▸ SOURCE DATA:

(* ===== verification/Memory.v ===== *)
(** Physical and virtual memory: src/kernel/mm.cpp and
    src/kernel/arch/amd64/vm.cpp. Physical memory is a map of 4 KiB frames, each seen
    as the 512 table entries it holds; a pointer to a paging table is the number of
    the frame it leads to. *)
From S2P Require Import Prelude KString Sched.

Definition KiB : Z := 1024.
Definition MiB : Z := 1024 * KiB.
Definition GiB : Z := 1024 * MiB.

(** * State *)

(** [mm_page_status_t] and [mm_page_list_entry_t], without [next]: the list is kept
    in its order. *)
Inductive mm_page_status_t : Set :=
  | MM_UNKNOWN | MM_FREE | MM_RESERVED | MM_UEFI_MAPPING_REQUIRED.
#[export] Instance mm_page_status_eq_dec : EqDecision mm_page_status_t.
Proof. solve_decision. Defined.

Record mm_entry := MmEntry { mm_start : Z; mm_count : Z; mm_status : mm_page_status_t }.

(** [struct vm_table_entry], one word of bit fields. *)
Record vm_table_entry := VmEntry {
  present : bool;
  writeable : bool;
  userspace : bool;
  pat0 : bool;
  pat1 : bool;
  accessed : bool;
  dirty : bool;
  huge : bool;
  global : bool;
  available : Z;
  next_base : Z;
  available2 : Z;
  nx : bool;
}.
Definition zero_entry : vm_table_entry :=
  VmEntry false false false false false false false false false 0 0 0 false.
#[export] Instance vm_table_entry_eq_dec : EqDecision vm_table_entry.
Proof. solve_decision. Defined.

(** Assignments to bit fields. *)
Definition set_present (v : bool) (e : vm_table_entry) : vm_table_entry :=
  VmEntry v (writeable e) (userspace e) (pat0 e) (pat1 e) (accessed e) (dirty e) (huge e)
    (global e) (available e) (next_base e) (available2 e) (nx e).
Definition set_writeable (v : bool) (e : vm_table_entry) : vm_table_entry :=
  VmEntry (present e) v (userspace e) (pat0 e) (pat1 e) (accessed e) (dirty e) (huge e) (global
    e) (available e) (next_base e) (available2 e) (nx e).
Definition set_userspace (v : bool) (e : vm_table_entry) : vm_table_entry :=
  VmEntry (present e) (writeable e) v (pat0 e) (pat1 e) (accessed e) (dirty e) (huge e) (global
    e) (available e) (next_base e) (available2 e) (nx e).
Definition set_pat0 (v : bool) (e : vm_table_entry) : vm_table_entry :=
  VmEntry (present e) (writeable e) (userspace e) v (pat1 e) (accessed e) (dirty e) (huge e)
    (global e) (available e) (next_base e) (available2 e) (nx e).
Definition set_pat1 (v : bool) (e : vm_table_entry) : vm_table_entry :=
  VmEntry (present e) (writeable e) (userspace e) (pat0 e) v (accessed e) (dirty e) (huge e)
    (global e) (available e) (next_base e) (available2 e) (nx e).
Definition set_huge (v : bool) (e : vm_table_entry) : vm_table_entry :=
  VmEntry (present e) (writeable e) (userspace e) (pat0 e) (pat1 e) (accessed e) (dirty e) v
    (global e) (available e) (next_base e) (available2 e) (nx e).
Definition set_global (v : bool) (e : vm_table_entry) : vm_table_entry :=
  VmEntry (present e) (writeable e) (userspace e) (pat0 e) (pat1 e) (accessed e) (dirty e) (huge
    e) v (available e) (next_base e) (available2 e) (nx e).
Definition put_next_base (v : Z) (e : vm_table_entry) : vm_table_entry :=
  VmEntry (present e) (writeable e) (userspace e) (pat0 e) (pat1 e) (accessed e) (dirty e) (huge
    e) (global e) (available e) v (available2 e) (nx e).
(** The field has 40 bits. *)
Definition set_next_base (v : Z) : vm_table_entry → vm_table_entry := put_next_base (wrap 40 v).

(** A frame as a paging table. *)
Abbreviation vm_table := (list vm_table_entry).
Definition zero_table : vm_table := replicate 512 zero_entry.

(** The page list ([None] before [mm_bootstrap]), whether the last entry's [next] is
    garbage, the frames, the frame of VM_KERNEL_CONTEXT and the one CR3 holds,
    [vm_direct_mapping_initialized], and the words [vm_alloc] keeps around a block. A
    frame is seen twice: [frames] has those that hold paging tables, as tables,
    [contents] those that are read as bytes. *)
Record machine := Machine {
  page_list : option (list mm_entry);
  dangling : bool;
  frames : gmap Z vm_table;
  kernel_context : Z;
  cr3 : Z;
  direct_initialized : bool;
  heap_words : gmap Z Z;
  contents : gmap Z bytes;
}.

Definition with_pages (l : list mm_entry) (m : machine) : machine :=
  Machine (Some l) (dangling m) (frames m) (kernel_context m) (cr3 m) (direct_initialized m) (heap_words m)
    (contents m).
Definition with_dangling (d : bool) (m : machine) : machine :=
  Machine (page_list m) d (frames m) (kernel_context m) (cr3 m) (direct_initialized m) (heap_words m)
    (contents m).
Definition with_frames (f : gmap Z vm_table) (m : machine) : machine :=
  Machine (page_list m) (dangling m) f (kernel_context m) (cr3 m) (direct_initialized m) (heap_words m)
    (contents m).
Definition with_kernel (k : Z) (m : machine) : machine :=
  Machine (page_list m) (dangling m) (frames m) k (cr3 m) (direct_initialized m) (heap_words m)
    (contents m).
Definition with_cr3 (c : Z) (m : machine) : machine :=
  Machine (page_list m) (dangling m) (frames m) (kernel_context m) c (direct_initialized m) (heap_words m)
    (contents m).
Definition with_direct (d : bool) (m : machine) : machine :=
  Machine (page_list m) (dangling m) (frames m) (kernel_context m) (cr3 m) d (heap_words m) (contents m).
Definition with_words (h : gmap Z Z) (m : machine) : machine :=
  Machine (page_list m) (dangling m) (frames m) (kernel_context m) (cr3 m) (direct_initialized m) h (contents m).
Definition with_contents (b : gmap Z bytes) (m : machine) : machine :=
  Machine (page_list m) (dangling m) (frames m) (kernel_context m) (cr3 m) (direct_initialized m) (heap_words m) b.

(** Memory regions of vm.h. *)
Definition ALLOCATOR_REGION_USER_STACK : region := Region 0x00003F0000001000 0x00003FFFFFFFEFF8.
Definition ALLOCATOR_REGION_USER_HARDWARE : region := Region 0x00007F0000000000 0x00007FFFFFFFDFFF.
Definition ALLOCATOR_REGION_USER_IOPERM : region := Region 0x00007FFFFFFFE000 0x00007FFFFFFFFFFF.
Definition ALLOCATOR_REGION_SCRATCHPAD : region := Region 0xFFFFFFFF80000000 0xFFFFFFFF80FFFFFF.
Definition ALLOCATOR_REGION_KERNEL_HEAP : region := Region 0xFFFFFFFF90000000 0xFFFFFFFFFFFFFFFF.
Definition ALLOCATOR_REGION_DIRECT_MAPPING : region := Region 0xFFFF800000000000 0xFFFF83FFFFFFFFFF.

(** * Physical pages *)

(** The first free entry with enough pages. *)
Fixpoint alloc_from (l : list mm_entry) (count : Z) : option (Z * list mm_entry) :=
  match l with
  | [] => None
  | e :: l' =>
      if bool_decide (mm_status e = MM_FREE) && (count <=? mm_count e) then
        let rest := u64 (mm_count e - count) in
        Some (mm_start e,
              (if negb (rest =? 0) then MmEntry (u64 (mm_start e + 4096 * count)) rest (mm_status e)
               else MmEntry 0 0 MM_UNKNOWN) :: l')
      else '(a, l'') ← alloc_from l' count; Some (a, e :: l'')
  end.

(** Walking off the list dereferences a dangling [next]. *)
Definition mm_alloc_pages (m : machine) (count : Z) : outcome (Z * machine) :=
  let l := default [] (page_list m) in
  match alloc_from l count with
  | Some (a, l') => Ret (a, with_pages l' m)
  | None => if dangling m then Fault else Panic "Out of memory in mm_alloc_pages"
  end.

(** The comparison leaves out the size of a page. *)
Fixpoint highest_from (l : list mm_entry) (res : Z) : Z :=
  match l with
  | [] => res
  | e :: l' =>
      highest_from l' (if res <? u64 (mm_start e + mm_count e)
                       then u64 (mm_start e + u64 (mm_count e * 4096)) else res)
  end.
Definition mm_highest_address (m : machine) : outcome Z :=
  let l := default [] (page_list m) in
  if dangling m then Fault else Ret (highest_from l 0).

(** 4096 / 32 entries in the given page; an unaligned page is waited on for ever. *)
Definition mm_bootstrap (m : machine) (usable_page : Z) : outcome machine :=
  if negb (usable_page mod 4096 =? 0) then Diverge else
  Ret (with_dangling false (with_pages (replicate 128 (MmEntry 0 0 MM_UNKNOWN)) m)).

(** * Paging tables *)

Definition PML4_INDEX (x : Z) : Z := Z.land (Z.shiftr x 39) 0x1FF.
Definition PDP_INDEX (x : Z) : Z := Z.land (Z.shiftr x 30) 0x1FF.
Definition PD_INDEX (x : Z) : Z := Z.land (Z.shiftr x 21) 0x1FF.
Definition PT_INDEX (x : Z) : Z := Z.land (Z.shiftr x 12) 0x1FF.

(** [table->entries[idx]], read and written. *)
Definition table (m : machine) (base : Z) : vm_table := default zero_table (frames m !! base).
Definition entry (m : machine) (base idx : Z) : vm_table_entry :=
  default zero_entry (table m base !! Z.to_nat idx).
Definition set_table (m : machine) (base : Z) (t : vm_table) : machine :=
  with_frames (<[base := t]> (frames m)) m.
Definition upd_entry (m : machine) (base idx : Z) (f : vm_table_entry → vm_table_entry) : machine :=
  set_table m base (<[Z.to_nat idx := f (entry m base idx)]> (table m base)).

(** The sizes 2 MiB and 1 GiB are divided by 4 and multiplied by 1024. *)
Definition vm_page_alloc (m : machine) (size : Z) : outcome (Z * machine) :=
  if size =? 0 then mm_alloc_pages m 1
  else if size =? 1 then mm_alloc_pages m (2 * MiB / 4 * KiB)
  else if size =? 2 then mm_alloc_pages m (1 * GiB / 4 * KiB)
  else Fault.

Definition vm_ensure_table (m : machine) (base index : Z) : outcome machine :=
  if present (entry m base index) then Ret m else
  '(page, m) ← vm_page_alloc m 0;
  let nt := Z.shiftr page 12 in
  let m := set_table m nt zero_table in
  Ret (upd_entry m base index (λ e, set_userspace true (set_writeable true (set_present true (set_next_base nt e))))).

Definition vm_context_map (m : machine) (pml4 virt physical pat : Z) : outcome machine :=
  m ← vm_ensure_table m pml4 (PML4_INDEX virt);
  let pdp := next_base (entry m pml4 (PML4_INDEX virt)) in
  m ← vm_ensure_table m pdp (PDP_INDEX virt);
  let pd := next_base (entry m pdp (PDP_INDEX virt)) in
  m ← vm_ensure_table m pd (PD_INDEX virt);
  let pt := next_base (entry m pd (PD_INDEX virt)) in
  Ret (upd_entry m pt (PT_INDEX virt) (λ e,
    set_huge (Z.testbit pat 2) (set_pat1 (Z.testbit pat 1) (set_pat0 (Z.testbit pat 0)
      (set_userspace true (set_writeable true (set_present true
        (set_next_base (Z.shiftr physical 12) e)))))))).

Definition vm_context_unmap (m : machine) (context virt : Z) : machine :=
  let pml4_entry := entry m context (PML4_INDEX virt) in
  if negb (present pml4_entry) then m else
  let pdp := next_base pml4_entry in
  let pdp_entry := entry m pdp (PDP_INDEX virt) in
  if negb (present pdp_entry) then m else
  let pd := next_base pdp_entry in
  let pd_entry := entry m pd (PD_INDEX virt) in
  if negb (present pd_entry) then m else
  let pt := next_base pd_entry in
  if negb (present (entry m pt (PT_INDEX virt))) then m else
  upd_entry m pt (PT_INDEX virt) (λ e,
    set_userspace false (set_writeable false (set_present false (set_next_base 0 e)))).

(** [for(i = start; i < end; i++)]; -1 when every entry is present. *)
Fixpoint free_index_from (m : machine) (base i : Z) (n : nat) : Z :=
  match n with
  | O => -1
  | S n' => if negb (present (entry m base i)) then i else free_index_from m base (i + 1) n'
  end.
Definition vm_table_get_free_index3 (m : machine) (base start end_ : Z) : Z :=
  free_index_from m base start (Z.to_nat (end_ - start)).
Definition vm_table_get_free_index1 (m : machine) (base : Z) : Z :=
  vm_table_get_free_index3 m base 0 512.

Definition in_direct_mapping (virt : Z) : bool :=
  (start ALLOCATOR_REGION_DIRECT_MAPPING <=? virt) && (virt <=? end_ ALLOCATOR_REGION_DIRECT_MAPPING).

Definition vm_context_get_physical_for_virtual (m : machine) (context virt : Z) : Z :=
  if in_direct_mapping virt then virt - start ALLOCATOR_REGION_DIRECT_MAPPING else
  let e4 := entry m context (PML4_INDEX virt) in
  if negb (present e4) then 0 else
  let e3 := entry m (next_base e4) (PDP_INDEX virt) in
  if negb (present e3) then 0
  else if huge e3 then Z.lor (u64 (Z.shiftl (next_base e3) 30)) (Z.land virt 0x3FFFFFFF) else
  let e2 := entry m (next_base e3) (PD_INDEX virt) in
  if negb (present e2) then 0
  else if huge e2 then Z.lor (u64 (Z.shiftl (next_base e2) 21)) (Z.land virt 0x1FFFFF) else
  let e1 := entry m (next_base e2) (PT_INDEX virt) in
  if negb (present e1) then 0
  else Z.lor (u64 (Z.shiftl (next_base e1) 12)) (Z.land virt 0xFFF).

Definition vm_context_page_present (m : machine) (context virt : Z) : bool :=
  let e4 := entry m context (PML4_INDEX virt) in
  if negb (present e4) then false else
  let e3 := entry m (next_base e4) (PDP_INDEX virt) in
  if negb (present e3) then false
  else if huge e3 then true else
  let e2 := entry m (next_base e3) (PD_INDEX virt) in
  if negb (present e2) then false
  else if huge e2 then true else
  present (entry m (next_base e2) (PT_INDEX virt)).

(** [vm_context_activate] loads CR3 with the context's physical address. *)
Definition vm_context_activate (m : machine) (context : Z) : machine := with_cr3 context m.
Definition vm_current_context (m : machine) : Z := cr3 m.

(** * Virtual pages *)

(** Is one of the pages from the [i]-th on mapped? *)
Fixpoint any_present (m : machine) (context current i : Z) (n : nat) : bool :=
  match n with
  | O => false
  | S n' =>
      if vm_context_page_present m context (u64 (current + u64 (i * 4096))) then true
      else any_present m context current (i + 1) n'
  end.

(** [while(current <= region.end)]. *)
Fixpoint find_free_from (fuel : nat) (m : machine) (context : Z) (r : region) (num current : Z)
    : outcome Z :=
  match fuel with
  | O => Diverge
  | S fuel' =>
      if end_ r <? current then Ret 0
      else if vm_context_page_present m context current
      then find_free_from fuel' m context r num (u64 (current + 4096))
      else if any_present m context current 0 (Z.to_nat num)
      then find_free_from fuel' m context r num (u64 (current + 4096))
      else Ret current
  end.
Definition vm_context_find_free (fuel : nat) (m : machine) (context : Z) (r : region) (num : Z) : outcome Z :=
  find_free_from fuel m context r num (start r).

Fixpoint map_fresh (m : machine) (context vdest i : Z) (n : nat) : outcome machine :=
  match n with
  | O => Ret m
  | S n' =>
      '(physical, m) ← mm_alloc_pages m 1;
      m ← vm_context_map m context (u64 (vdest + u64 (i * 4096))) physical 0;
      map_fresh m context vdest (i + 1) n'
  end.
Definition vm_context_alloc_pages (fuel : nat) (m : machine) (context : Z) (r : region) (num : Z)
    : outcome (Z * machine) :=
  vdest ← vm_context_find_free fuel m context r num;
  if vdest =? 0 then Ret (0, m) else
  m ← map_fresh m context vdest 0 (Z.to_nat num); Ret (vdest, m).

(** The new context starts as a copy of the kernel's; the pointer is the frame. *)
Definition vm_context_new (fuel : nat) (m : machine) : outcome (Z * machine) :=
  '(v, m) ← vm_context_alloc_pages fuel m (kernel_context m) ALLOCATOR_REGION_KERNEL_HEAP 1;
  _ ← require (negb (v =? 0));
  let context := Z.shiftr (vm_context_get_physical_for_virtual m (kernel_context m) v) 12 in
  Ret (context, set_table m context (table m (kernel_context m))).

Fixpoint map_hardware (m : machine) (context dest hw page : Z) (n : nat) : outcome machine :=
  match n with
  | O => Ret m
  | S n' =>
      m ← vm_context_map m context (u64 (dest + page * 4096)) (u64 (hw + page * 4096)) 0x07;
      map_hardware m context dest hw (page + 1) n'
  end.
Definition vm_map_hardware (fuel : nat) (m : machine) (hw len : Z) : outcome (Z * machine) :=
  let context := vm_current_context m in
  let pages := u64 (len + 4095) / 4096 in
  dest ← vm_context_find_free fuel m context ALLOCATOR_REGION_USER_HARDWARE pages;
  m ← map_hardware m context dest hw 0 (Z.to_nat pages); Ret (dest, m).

▸ WHAT THE EXERCISE ASKS: Pick out, from the lines above, every one that contains the string "bytes".

▸ EXERCISE SOLUTION:
    [contents] those that are read as bytes. *)
  contents : gmap Z bytes;
Definition with_contents (b : gmap Z bytes) (m : machine) : machine :=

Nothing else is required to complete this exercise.